April 13, 2016
Norway approves world's first automated open-water aquaculture site
The first-of-its-kind facility requires just three to four men for operations and is driven by a 'big data' approach as well as the combined integration of marine engineering, cybernetics and biology.
The world's first automated open-concept aquaculture facility will be built following approval by Norway's Ministry of Trade and Fisheries.
The new facility is a submerged and anchored platform which floats in the open oceanic water and suitable for water depths of 100 to 300 meters. Such depths are optimal for fish to be reared under "more ideal" aqua biological environment.

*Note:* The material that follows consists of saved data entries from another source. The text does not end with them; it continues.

(** * Bulk keyword generator: CSV parsing, run controller, aggregation

    A shallow embedding of the bulk pipeline of
    [src/components/PetInputForm.tsx] (the [BulkGenerator] component and
    the helpers [parseCSV] and [generateKeywordsFromApi]), followed by
    the properties of the specification that concern it.

    Conventions of the embedding.
    - A JavaScript string is a Rocq [string]; a character stands for a
      UTF-16 code unit below 256.  The white space set of [trim] and the
      case mapping of [toLowerCase] are the ECMAScript ones restricted
      to that range.
    - A JavaScript array is a [list], read with [!!]; a write through an
      index is [array_set], which is undefined ([None]) when the index
      lies beyond the end of the array.
    - A [CSVRow] object is the list of its own properties in insertion
      order.
    - An exception is a [None] result ([csvContent]) or a value of
      [Thrown] (the promise of [generateKeywordsFromApi]).
    - The state of the component holds rows of the declared type
      [ResultRow]; the module [Untyped] follows the handling of the
      response on any value that [JSON.parse] returns. *)

From Stdlib Require Import Ascii String List Bool Arith Lia.
From stdpp Require Import base tactics option list strings.


(** ** JavaScript strings *)

Module JsString.

Definition comma : ascii := ","%char.
Definition dquote : ascii := "034"%char.
Definition LF : ascii := "010"%char.
Definition CR : ascii := "013"%char.

(** [WhiteSpace] and [LineTerminator] code points below 256:
    TAB, LF, VT, FF, CR, SP and NBSP. *)
Definition is_white_space (c : ascii) : bool :=
  match nat_of_ascii c with
  | 9 | 10 | 11 | 12 | 13 | 32 | 160 => true
  | _ => false
  end.

(** [s.trimStart()] *)
Fixpoint trimStart (s : string) : string :=
  match s with
  | EmptyString => EmptyString
  | String c s' => if is_white_space c then trimStart s' else s
  end.

(** [s.trimEnd()] *)
Fixpoint trimEnd (s : string) : string :=
  match s with
  | EmptyString => EmptyString
  | String c s' =>
      match trimEnd s' with
      | EmptyString => if is_white_space c then EmptyString else String c EmptyString
      | t => String c t
      end
  end.

(** [s.trim()] *)
Definition trim (s : string) : string := trimEnd (trimStart s).

(** [s.replace(/\r\n/g, '\n')] *)
Fixpoint replace_crlf (s : string) : string :=
  match s with
  | EmptyString => EmptyString
  | String c s' =>
      match s' with
      | String c' s'' =>
          if (Ascii.eqb c CR && Ascii.eqb c' LF)%bool
          then String LF (replace_crlf s'')
          else String c (replace_crlf s')
      | EmptyString => String c EmptyString
      end
  end.

(** [s.replace(/Q/g, 'QQ')], where Q is the double quote character *)
Fixpoint double_quotes (s : string) : string :=
  match s with
  | EmptyString => EmptyString
  | String c s' =>
      if Ascii.eqb c dquote
      then String dquote (String dquote (double_quotes s'))
      else String c (double_quotes s')
  end.

(** Adds a character in front of the first piece of a split. *)
Definition cons_first (c : ascii) (pieces : list string) : list string :=
  match pieces with
  | [] => [String c EmptyString]
  | p :: ps => String c p :: ps
  end.

(** [s.split(sep)] for a separator that matches exactly one character:
    [is_sep c rest] tells whether the character [c], followed by [rest]
    up to the end of the string, is a separator.  The empty string
    splits into one empty piece. *)
Fixpoint split_on (is_sep : ascii -> string -> bool) (s : string) : list string :=
  match s with
  | EmptyString => [EmptyString]
  | String c s' =>
      if is_sep c s' then EmptyString :: split_on is_sep s'
      else cons_first c (split_on is_sep s')
  end.

(** [s.split(c)] *)
Definition split_char (sep : ascii) : string -> list string :=
  split_on (fun c _ => Ascii.eqb c sep).

(** [xs.join(sep)] *)
Fixpoint join (sep : string) (xs : list string) : string :=
  match xs with
  | [] => EmptyString
  | [x] => x
  | x :: xs' => x +:+ sep +:+ join sep xs'
  end.

(** [s.startsWith(Q)], where Q is the double quote character *)
Definition startsWith_dquote (s : string) : bool :=
  match s with
  | String c _ => Ascii.eqb c dquote
  | EmptyString => false
  end.

(** [s.endsWith(Q)] *)
Fixpoint endsWith_dquote (s : string) : bool :=
  match s with
  | EmptyString => false
  | String c EmptyString => Ascii.eqb c dquote
  | String _ s' => endsWith_dquote s'
  end.

Fixpoint remove_last (s : string) : string :=
  match s with
  | EmptyString => EmptyString
  | String c s' =>
      match s' with
      | EmptyString => EmptyString
      | _ => String c (remove_last s')
      end
  end.

(** [s.slice(1, -1)]: the string without its first and its last
    character; empty when [s] has fewer than two characters. *)
Definition slice_1_m1 (s : string) : string :=
  match s with
  | EmptyString => EmptyString
  | String _ s' => remove_last s'
  end.

(** One character of [toLowerCase]: A-Z and the Latin-1 capitals
    (U+00C0..U+00DE except the multiplication sign U+00D7) move up by
    32; every other code unit below 256 is its own lower case. *)
Definition lower_char (c : ascii) : ascii :=
  let n := nat_of_ascii c in
  if ((65 <=? n) && (n <=? 90))%nat
     || ((192 <=? n) && (n <=? 222) && negb (n =? 215))%nat
  then ascii_of_nat (n + 32) else c.

(** [s.toLowerCase()] *)
Fixpoint toLowerCase (s : string) : string :=
  match s with
  | EmptyString => EmptyString
  | String c s' => String (lower_char c) (toLowerCase s')
  end.

(** [xs.includes(s)] on an array of strings *)
Definition includes (xs : list string) (s : string) : bool :=
  existsb (String.eqb s) xs.

(** Truthiness of a string: [s ? .. : ..], [s || d], [.. && s]. *)
Definition truthy (s : string) : bool :=
  match s with EmptyString => false | _ => true end.

End JsString.

Import JsString.

(** A one-character string holding the double quote. *)
Definition Q : string := String dquote EmptyString.

(** ** CSV rows as objects *)

(** [interface CSVRow { [key: string]: string }]: the own properties of
    the object, in the order of their creation. *)
Definition CSVRow : Type := list (string * string).

(** What a property read [row[key]] can produce. *)
Inductive PropertyValue : Type :=
  | PString (s : string)     (* an own property *)
  | PInherited               (* a member of [Object.prototype] *)
  | PUndefined.

(** The property names of [Object.prototype] (all of them objects or
    functions, hence truthy and without a [replace] method). *)
Definition object_prototype_keys : list string :=
  [ "constructor"; "hasOwnProperty"; "isPrototypeOf"; "propertyIsEnumerable";
    "toLocaleString"; "toString"; "valueOf"; "__defineGetter__";
    "__defineSetter__"; "__lookupGetter__"; "__lookupSetter__"; "__proto__" ].

Fixpoint own_property (key : string) (row : CSVRow) : option string :=
  match row with
  | [] => None
  | (k, v) :: row' => if String.eqb k key then Some v else own_property key row'
  end.

(** [row[key]] *)
Definition row_get (row : CSVRow) (key : string) : PropertyValue :=
  match own_property key row with
  | Some v => PString v
  | None => if includes object_prototype_keys key then PInherited else PUndefined
  end.

Fixpoint define_property (key value : string) (row : CSVRow) : CSVRow :=
  match row with
  | [] => [(key, value)]
  | (k, v) :: row' =>
      if String.eqb k key then (k, value) :: row'
      else (k, v) :: define_property key value row'
  end.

By establishing in deep waters further from the coast, the facility will offer some advantages over inland fish farming. Steady currents that could curb infections from sea lice is one such perk.
Additionally, the facility can operated with just three to four people as well as being remotely operated.
The Ocean Farming site – located outside Trondheim - is also the first in the world to converge marine engineering, marine cybernetics and marine biology through a 'big data' implementation.
The setup involves underwater sensors and will thus enable decision support systems to control and monitor salmon feeding and environmental conditions.
Kongsberg, a turnkey supplier, will provide technology integration and EIT engineering services, including delivery and installation of the gensets and aqualight systems, to the project.
"The Ocean Farming facility introduces a paradigm shift in salmon farming now, and other fish types in the future," said Kongsberg Maritime's president, Egil Haugsdal.
"With greater focus on biology and nurturing healthier fish, the concept delivers significantly improved yields that will prove important in the decades to come as part of Norway's strategy to leverage its aquaculture and offshore expertise to meet the challenges of accelerating population growth and the pressures this places on the world's food supply chain," Haugsdal added.